══ LISTED RECORDS ══

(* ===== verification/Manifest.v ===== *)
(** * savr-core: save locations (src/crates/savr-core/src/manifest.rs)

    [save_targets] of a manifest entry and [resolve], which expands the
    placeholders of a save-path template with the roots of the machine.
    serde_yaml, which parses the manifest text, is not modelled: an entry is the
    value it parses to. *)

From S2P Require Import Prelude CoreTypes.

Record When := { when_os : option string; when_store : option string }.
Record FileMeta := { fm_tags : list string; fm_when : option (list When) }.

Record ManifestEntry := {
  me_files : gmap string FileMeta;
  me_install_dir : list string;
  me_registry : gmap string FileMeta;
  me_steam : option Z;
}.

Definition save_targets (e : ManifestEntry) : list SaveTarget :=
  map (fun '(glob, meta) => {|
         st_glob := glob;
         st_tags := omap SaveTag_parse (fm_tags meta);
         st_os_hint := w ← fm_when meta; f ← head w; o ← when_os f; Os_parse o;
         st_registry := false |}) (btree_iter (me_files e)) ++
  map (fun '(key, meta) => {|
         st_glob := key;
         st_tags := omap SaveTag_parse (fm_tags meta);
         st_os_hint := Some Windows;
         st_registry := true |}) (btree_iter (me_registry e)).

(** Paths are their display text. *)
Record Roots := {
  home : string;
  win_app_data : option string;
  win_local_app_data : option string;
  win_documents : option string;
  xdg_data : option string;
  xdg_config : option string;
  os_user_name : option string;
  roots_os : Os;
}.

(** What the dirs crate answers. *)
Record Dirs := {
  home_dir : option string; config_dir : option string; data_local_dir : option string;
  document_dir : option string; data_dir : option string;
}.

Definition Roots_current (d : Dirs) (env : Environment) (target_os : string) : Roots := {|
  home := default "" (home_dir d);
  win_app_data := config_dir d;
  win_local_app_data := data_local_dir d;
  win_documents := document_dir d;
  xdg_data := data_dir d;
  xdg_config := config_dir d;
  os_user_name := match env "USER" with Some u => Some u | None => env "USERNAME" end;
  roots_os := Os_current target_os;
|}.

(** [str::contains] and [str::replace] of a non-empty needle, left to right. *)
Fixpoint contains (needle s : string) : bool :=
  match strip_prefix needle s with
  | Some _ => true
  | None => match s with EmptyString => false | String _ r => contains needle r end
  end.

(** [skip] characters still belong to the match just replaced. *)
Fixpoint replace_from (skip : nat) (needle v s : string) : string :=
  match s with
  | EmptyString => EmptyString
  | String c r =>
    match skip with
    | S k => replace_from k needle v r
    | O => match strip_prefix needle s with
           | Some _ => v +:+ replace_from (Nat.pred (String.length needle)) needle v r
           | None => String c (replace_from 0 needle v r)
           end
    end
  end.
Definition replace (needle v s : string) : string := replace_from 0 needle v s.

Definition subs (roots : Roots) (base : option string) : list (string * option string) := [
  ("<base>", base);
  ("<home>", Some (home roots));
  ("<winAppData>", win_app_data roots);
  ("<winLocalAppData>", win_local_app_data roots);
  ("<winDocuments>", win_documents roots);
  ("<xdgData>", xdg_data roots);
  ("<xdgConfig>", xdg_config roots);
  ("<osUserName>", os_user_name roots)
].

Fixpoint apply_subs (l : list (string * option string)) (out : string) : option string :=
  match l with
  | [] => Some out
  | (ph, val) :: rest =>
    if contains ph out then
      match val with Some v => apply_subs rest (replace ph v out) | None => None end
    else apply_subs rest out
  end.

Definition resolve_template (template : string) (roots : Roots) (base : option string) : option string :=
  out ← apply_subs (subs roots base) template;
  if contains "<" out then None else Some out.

═══
══ LISTED RECORDS ══

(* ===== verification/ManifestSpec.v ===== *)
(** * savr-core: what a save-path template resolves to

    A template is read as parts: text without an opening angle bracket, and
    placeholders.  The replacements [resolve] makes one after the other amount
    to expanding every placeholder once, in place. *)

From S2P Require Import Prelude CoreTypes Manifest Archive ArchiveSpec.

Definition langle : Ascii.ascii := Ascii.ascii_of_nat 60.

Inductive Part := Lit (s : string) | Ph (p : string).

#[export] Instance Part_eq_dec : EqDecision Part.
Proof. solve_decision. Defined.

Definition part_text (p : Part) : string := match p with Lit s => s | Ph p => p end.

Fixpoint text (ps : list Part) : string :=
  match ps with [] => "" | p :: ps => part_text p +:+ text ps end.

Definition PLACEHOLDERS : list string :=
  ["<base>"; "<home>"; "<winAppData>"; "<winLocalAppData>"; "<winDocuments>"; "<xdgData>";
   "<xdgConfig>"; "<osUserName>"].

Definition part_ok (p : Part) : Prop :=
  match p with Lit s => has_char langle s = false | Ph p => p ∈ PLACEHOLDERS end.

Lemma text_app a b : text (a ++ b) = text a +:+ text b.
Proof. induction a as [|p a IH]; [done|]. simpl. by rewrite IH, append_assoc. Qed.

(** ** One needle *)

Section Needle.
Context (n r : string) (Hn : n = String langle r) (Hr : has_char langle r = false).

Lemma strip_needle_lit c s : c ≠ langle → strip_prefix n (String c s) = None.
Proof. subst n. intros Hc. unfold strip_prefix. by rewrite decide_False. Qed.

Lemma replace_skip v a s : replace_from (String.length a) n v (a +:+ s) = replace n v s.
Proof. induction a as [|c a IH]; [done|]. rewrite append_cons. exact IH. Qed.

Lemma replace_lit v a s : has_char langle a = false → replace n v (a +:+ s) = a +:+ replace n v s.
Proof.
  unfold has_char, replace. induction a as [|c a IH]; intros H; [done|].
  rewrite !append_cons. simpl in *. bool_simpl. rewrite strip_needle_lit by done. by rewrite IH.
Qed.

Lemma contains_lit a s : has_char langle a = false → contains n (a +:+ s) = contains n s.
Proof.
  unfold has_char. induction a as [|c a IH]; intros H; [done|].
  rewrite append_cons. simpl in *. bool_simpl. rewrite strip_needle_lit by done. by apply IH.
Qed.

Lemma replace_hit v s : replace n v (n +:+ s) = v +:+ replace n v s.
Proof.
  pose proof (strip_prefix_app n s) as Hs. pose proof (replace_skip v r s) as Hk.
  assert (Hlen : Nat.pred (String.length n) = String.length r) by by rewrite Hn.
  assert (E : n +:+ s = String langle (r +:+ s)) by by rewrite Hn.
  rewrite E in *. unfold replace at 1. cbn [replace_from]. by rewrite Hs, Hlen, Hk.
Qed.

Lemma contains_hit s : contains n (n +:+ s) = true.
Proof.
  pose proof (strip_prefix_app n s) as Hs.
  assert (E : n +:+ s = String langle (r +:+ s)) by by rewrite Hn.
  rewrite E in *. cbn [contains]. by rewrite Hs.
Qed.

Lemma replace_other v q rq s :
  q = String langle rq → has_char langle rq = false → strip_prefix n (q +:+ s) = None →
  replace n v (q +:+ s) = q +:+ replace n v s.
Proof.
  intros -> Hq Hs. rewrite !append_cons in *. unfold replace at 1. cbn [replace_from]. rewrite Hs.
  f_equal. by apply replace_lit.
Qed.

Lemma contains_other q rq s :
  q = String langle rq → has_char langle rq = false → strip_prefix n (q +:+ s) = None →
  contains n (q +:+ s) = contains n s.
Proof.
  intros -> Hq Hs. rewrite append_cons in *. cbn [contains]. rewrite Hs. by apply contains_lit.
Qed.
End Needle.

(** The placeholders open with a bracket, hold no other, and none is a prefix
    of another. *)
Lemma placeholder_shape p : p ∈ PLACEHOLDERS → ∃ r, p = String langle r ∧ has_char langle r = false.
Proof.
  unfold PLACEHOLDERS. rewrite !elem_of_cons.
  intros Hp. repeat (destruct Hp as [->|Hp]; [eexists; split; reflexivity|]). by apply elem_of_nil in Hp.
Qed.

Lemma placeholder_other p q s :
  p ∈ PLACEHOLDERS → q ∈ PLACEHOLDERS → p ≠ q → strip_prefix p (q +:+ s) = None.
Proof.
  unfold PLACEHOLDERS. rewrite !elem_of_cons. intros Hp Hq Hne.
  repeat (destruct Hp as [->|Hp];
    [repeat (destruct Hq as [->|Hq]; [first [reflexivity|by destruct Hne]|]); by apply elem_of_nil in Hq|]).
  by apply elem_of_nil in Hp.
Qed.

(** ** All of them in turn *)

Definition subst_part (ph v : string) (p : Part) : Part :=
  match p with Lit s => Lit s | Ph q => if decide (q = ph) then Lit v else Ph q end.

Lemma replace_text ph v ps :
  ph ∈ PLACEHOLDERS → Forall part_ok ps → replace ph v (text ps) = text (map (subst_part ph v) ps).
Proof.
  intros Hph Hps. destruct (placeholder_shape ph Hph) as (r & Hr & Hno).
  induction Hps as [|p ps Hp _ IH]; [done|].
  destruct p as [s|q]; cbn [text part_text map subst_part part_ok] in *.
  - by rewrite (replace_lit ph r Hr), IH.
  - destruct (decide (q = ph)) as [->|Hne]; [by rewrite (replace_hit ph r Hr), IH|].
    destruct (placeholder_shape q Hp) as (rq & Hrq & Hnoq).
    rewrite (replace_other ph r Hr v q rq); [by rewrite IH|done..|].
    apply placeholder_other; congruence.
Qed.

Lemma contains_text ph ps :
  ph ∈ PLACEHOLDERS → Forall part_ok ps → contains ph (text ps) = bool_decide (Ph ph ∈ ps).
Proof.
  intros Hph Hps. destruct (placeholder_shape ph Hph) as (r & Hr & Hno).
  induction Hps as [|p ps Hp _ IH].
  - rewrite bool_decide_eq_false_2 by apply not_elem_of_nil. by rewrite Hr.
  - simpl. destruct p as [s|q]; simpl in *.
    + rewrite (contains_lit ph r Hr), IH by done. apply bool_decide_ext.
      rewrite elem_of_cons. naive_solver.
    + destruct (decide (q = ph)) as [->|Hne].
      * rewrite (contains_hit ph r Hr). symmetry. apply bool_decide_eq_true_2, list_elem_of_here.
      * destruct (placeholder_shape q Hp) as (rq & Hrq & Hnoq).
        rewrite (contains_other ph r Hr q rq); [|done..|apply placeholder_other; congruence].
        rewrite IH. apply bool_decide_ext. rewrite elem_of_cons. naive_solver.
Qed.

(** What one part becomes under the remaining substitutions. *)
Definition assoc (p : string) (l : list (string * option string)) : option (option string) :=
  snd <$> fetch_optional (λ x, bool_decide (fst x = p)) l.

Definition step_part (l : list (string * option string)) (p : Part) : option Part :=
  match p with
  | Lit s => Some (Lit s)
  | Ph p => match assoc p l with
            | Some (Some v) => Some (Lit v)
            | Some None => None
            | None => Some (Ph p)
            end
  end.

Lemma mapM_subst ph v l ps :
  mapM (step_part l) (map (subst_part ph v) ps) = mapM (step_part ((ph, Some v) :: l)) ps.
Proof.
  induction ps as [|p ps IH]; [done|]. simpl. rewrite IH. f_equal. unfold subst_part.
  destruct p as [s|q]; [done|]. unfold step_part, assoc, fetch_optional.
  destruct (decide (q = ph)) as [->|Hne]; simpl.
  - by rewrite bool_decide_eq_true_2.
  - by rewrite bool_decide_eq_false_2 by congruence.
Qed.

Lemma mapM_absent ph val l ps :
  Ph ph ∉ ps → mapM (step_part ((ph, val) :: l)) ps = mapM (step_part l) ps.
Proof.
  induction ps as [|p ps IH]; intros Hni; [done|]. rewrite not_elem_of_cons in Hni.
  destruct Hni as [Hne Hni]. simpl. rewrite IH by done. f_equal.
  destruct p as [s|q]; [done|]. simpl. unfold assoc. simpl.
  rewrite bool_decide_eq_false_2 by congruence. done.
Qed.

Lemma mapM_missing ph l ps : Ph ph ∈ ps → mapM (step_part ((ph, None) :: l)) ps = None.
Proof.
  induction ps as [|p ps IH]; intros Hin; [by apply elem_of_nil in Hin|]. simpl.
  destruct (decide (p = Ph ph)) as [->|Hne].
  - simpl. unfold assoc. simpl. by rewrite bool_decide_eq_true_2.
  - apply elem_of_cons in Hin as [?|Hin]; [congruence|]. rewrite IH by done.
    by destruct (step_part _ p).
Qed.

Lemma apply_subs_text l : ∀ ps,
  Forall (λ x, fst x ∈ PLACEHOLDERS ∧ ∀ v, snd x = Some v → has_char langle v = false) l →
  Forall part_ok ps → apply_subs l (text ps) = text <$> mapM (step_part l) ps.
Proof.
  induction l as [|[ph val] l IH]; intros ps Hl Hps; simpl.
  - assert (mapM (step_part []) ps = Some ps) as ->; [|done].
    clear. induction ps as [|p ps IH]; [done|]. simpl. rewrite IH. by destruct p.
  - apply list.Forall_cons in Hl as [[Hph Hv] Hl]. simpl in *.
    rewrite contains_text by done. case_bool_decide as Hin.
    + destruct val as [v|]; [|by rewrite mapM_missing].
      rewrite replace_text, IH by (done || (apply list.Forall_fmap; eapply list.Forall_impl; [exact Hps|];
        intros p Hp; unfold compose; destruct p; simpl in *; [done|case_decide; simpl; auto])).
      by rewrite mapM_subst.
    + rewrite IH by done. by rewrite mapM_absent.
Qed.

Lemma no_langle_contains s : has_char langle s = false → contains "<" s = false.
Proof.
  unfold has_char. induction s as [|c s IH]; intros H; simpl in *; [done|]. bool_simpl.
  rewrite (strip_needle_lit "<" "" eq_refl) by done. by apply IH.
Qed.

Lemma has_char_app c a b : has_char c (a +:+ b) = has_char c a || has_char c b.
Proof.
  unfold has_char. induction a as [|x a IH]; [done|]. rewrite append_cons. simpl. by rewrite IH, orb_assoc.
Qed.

═══

HOW TO COMPLETE THIS TASK: Taking the entries above, write out exactly each line from the one holding "(* ===== verification/Manifest.v ===== *)" to the one holding "map (fun '(glob, meta)", both included, and stop there.

ANSWER TO THIS EXERCISE:
(* ===== verification/Manifest.v ===== *)
(** * savr-core: save locations (src/crates/savr-core/src/manifest.rs)

    [save_targets] of a manifest entry and [resolve], which expands the
    placeholders of a save-path template with the roots of the machine.
    serde_yaml, which parses the manifest text, is not modelled: an entry is the
    value it parses to. *)

From S2P Require Import Prelude CoreTypes.

Record When := { when_os : option string; when_store : option string }.
Record FileMeta := { fm_tags : list string; fm_when : option (list When) }.

Record ManifestEntry := {
  me_files : gmap string FileMeta;
  me_install_dir : list string;
  me_registry : gmap string FileMeta;
  me_steam : option Z;
}.

Definition save_targets (e : ManifestEntry) : list SaveTarget :=
  map (fun '(glob, meta) => {|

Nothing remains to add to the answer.